Tens of thousands of families already are huge fans of “geocaching.” The worldwide phenomenon was created in 2000 when global positioning devices (GPS) were just beginning to become a common feature of people’s lives.
It was a computer consultant who first came up with the concept of geocaching. In May 2000, Dave Ulmer wanted to test the accuracy of then newly-expanded GPS technology by hiding a navigational target in the woods. He called the idea the “Great American GPS Stash Hunt.” The idea was simple: hide a container out in the woods and note the coordinates with a GPS unit. Little did he know that his idea would grow into a worldwide activity with millions of devoted participants.
How it Works
Here’s how it works: treasure hunters all over the planet (known as geocachers) hide little caches of stuff that may be tucked away down your block or placed in nooks and crannies as far away as across an ocean. You use your smartphone or GPS device to hunt down the treasures—which can range from little goodies like plastic toy animals to play tokens or maybe even coins.
It’s helpful to teach your children the etiquette connected to finding trinkets inside a container: you can keep a trinket if you replace it with something of similar value. Estimates are that there are now close to 2 million registered geocaches in the world and 5 million adults and kids trying to find them.
Traveling to Find It
Some families are so passionate about geocaching, they regularly travel to faraway destinations to try to find caches. It’s a great excuse for a road trip to check out new areas of the country, too. While the family sedan may get you along the highways just fine, keep in mind some of the caches are hidden off of dirt roads that may require a little more clearance. This might be the perfect excuse to look at SUVs at Chevrolet in Tucson. At the very least, have a dealership check your tires and change the oil before you hit the road.
If you don’t want to go the self-guided route, Geo Tours, a specialty travel company, showcases entertaining geocaches that are specially designed to introduce young and adult travelers to unfamiliar locations.
What You’ll Find
Geocachers commonly hide caches in places that are important to them, and those can be close to home or farther away. Their choices often reflect a special interest of the cache owner. Locations can be quite diverse and may include the local park, the riverbank at the end of a long hike or the side of a city street.

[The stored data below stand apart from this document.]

(* ===== verification/ShareSession.v ===== *)
(** * A shared terminal session ([atuin-lab-share/src/session], [query.rs], [source.rs], [lib.rs])

    The task that owns a session: the model of the child's screen with the numbered frames made from it,
    the keystrokes and resizes of the host, the messages of the hub, and the loop over them. The clock
    (in milliseconds), the size of the window and the order of the events are inputs; the terminal
    emulator is the [vt100] crate, an interface in which a call may panic. Text printed for the host is a
    notice; a frame composed for its terminal is what it is composed from. *)
From stdpp Require Import pretty.
From S2P Require Import Prelude Text Json PtyProtocol.

(** ** Sizes *)

Record Size : Type := mk_size { cols : Z; rows : Z }.
#[export] Instance Size_eq_dec : EqDecision Size.
Proof. solve_decision. Defined.

Definition MIN_COLS : Z := 1.
Definition MIN_CHILD_ROWS : Z := 2.

(** [u16::saturating_sub] *)
Definition saturating_sub (x y : Z) : Z := Z.max 0 (x - y).

Definition clamp_host_size (c r : Z) : Size := mk_size (Z.max c MIN_COLS) (Z.max (saturating_sub r 1) MIN_CHILD_ROWS).

(** [host_size_from]: the sizes that are refused are the error. *)
Definition host_size_from (c r : Z) : result Size (Z * Z) :=
  let child_rows := saturating_sub r 1 in
  if (c <? MIN_COLS) || (child_rows <? MIN_CHILD_ROWS) then Err (c, r) else Ok (mk_size c child_rows).

(** ** Frames and messages *)

Record Frame : Type := mk_frame { f_seq : Z; f_data : list Z }.

Inductive Outbound : Type := OOutput (f : Frame) | OKeyframe (f : Frame) | OHostSize (c r : Z) | OEnd.

Inductive Inbound : Type :=
| IInput (b : list Z) | ISetSize (c r : Z) | IParticipants (n : Z) | IRequestKeyframe | IInputDisabled
| IConnected (join_url : string) (fresh_session : bool) | IDisconnected.

Inductive ReadEvent : Type := ROutput (chunk : list Z) | RResize (s : Size).

Inductive WriteMode : Type := ReadOnly | ReadWrite.
Definition is_write_enabled (w : WriteMode) : bool := match w with ReadWrite => true | ReadOnly => false end.
Definition from_flag (write : bool) : WriteMode := if write then ReadWrite else ReadOnly.

(** Standard base64 with padding ([base64] crate). *)
Class Base64 : Type := { b64_encode : list Z → string; b64_decode : string → option (list Z) }.
Class Base64Laws `{Base64} : Prop := { b64_roundtrip l : Forall (λ b, 0 ≤ b < 256) l → b64_decode (b64_encode l) = Some l }.

(** [u16::try_from], [u32::try_from] *)
Definition fit (bits : Z) (n : Z) : option Z := if (0 <=? n) && (n <? 2 ^ bits) then Some n else None.

(** [Inbound::from_event] *)
Definition from_event `{Json, Base64} (event : string) (payload : Value) : option Inbound :=
  let number k := v ← get payload k; as_u64 v in
  if decide (event = "input") then IInput <$> b64_decode (default ""%string (v ← get payload "data"; as_str v))
  else if decide (event = "set_size") then
    c ← number "cols"%string; c ← fit 16 c; r ← number "rows"%string; r ← fit 16 r; Some (ISetSize c r)
  else if decide (event = "participants") then n ← number "count"%string; n ← fit 32 n; Some (IParticipants n)
  else if decide (event = "request_keyframe") then Some IRequestKeyframe
  else None.

(** ** Answers to terminal queries *)

Definition text (s : string) : list Z := code <$> chars s.
Definition ESC : Z := 27.
Definition digit (b : Z) : bool := (48 <=? b) && (b <=? 57).

Fixpoint skip_to (c : Z) (l : list Z) : option (list Z) :=
  match l with [] => None | b :: l => if b =? c then Some l else skip_to c l end.
Fixpoint take_while (p : Z → bool) (l : list Z) : list Z * list Z :=
  match l with
  | [] => ([], [])
  | b :: l' => if p b then let '(x, y) := take_while p l' in (b :: x, y) else ([], l)
  end.

(** [u16::saturating_add] of one. *)
Definition succ16 (z : Z) : Z := Z.min (2 ^ 16 - 1) (z + 1).

Definition reply (params : list Z) (final : Z) (cursor : Z * Z) : list Z :=
  if (final =? 110) && bool_decide (params = text "6") then
    ESC :: text ("[" +:+ pretty (succ16 cursor.1) +:+ ";" +:+ pretty (succ16 cursor.2) +:+ "R")
  else if (final =? 99) && (bool_decide (params = []) || bool_decide (params = text "0")) then ESC :: text "[?6c"
  else [].

(** [query::replies]; every round takes a byte or more, so the length is enough fuel. *)
Fixpoint replies_from (fuel : nat) (chunk : list Z) (cursor : Z * Z) : list Z :=
  match fuel with
  | O => []
  | S fuel =>
      match skip_to ESC chunk with
      | Some (b :: (_ :: _) as l) =>
          if b =? 91 then
            match take_while digit l with
            | (params, final :: rest) => reply params final cursor ++ replies_from fuel rest cursor
            | (_, []) => []
            end
          else replies_from fuel (b :: l) cursor
      | _ => []
      end
  end.
Definition replies (chunk : list Z) (cursor : Z * Z) : list Z := replies_from (length chunk) chunk cursor.

(** ** The screen *)

Definition KEYFRAME_BYTES : Z := 256 * 1024.
Definition KEYFRAME_INTERVAL : Z := 5000.

(** [Screen::contents_formatted] *)
Class VtContents `{Vt100} : Type := contents_formatted : Screen → list Z.

Section screen_state.
Context `{VtContents}.

Record ScreenState : Type := mk_screen {
  parser : Screen; sc_size : Size; next_seq : Z; want_keyframe : bool; last_keyframe : Z; bytes_since_keyframe : Z
}.

Definition clamp (s : Size) : Size := mk_size (Z.max (cols s) MIN_COLS) (Z.max (rows s) MIN_CHILD_ROWS).

(** [keyframe_bytes] *)
Definition keyframe_bytes (g : Screen) : list Z := contents_formatted g.

(** [ScreenState::new] *)
Definition screen_new (now : Z) (size : Size) : ScreenState :=
  let size := clamp size in mk_screen (vt_new (rows size) (cols size)) size 1 true now 0.

(** [ScreenState::vt100_guarded]: a panic leaves a blank screen and asks for a keyframe. *)
Definition screen_guarded (op : Screen → option Screen) (s : ScreenState) : ScreenState :=
  match op (parser s) with
  | Some g => mk_screen g (sc_size s) (next_seq s) (want_keyframe s) (last_keyframe s) (bytes_since_keyframe s)
  | None => mk_screen (vt_new (rows (sc_size s)) (cols (sc_size s))) (sc_size s) (next_seq s) true (last_keyframe s) (bytes_since_keyframe s)
  end.

(** [ScreenState::emit_keyframe] *)
Definition emit_keyframe (now : Z) (s : ScreenState) : ScreenState * Frame :=
  (mk_screen (parser s) (sc_size s) (next_seq s + 1) false now 0, mk_frame (next_seq s) (keyframe_bytes (parser s))).

Definition keyframe_overdue (now : Z) (s : ScreenState) : bool := KEYFRAME_INTERVAL <=? now - last_keyframe s.
Definition keyframe_due (now : Z) (s : ScreenState) : bool := want_keyframe s || keyframe_overdue now s.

Sometimes objects are moved from cache to cache, and their travels can be logged and followed online. Geocachers can track trinkets online as the caches make their way around the world. This lets everyone in the family enjoy a huge part of the attraction of geocaching — the thrill and adventure of learning about new places.
There are varying levels of difficulty you can choose when playing, which can be ideal for families. “Hide & Seek a Cache” on the geocaching.com website contains caches with difficulty ratings of 1 to 5 (easiest to most difficult, respectively), related to how challenging the hiding place is to find.